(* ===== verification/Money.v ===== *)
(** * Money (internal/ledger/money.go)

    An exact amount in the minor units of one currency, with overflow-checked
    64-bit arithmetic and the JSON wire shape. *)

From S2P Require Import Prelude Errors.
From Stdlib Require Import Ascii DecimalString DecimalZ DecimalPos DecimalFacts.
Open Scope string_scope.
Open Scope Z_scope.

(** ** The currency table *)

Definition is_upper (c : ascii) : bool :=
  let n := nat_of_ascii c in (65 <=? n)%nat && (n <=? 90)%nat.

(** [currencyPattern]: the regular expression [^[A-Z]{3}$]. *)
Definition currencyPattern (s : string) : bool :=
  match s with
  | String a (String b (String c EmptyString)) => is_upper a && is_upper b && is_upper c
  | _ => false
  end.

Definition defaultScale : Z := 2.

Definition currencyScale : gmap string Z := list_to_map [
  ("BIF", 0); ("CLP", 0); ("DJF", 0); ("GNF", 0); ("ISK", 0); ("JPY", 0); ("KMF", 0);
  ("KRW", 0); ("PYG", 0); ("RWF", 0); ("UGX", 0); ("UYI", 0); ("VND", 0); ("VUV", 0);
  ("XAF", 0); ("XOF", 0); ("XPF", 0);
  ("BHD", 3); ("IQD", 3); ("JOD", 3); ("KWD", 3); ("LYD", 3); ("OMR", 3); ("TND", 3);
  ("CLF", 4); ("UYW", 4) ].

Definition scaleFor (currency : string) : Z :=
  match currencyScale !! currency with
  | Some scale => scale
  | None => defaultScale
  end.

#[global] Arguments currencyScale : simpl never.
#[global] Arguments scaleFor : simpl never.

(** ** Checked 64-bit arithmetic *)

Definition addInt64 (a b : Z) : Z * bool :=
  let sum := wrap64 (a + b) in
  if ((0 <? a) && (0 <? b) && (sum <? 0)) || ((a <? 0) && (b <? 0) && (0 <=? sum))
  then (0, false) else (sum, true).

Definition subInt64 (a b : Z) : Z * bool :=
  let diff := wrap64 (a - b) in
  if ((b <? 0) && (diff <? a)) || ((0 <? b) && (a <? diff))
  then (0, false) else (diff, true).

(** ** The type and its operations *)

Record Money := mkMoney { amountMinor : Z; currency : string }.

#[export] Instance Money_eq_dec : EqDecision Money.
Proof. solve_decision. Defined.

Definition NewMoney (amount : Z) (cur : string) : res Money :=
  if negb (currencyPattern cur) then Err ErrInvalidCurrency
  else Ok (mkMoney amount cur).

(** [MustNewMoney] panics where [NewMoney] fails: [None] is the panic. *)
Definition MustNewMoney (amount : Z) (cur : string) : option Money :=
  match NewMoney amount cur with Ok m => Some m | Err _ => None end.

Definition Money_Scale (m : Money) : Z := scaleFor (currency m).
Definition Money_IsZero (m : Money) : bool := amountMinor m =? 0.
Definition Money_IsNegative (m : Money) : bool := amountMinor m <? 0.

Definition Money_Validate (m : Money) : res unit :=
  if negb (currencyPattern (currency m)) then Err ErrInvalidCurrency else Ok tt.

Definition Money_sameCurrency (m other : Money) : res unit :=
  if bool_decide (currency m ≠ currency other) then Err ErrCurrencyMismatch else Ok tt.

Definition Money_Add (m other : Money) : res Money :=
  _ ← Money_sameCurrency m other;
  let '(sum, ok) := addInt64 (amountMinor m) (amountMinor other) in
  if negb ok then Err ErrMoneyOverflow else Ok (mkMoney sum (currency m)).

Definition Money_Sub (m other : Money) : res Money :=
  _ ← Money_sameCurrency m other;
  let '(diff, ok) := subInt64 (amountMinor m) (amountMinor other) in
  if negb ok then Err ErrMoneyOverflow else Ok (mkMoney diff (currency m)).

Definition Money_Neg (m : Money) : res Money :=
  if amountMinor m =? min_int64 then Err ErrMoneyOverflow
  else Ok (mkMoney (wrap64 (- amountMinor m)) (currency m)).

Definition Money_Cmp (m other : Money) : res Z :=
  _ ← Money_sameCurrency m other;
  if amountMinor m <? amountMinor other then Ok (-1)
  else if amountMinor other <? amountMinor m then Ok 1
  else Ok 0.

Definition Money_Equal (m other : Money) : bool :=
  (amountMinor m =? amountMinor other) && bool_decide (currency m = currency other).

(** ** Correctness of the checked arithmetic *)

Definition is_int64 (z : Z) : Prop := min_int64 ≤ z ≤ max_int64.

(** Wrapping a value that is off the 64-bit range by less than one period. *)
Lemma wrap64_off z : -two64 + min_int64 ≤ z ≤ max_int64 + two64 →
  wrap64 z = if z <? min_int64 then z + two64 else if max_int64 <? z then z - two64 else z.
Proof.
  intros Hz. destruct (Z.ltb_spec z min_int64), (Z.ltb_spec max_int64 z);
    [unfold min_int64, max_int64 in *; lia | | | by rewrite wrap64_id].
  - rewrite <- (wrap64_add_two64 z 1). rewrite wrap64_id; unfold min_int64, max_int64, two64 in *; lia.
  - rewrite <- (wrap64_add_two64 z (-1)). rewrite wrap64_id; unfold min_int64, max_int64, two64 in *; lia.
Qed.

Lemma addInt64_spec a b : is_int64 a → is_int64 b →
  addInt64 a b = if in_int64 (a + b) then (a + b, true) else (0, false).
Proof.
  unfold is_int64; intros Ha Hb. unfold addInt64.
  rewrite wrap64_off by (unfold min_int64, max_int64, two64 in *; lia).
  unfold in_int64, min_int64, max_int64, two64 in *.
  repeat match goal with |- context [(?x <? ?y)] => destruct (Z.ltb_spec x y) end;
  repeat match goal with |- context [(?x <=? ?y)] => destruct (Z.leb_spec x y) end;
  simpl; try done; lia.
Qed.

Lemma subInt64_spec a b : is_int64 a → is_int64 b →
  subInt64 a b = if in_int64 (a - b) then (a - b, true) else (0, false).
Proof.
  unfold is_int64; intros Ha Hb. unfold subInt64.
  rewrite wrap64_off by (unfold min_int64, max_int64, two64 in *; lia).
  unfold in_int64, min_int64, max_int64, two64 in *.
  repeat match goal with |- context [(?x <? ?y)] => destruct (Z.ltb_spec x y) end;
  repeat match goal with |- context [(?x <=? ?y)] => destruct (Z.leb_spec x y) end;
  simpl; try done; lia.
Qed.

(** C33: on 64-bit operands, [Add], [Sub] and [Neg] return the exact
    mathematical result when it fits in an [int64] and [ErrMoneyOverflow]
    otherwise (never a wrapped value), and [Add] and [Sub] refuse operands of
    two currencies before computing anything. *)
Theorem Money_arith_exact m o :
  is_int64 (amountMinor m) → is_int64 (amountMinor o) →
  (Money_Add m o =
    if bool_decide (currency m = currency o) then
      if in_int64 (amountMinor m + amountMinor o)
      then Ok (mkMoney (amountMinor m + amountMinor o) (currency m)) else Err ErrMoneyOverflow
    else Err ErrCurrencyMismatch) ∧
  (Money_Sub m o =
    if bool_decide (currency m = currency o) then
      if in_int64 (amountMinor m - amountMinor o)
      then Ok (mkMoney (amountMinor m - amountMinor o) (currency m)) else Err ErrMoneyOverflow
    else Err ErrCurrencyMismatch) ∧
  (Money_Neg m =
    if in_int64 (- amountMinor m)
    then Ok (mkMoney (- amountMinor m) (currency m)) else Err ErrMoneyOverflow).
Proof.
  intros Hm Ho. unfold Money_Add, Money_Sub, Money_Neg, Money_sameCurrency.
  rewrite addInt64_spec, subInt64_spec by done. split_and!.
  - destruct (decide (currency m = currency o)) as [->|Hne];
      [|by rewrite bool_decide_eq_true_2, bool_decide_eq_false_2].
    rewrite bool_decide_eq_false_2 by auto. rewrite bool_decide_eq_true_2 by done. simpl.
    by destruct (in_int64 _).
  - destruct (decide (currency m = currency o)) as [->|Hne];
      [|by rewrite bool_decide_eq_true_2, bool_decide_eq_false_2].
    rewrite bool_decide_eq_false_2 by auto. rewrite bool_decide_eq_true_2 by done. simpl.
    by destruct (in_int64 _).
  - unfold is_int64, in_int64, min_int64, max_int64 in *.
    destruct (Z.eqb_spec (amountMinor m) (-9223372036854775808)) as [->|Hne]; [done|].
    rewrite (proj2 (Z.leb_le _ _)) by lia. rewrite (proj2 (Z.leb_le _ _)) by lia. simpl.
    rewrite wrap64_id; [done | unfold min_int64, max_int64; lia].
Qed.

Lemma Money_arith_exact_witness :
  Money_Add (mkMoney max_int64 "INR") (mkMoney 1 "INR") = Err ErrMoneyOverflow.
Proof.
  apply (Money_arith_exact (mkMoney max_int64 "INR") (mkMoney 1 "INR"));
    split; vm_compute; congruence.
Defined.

Task to carry out:
Give only the number of lines in the preceding material that contain the string "value".

Answer to the problem:
2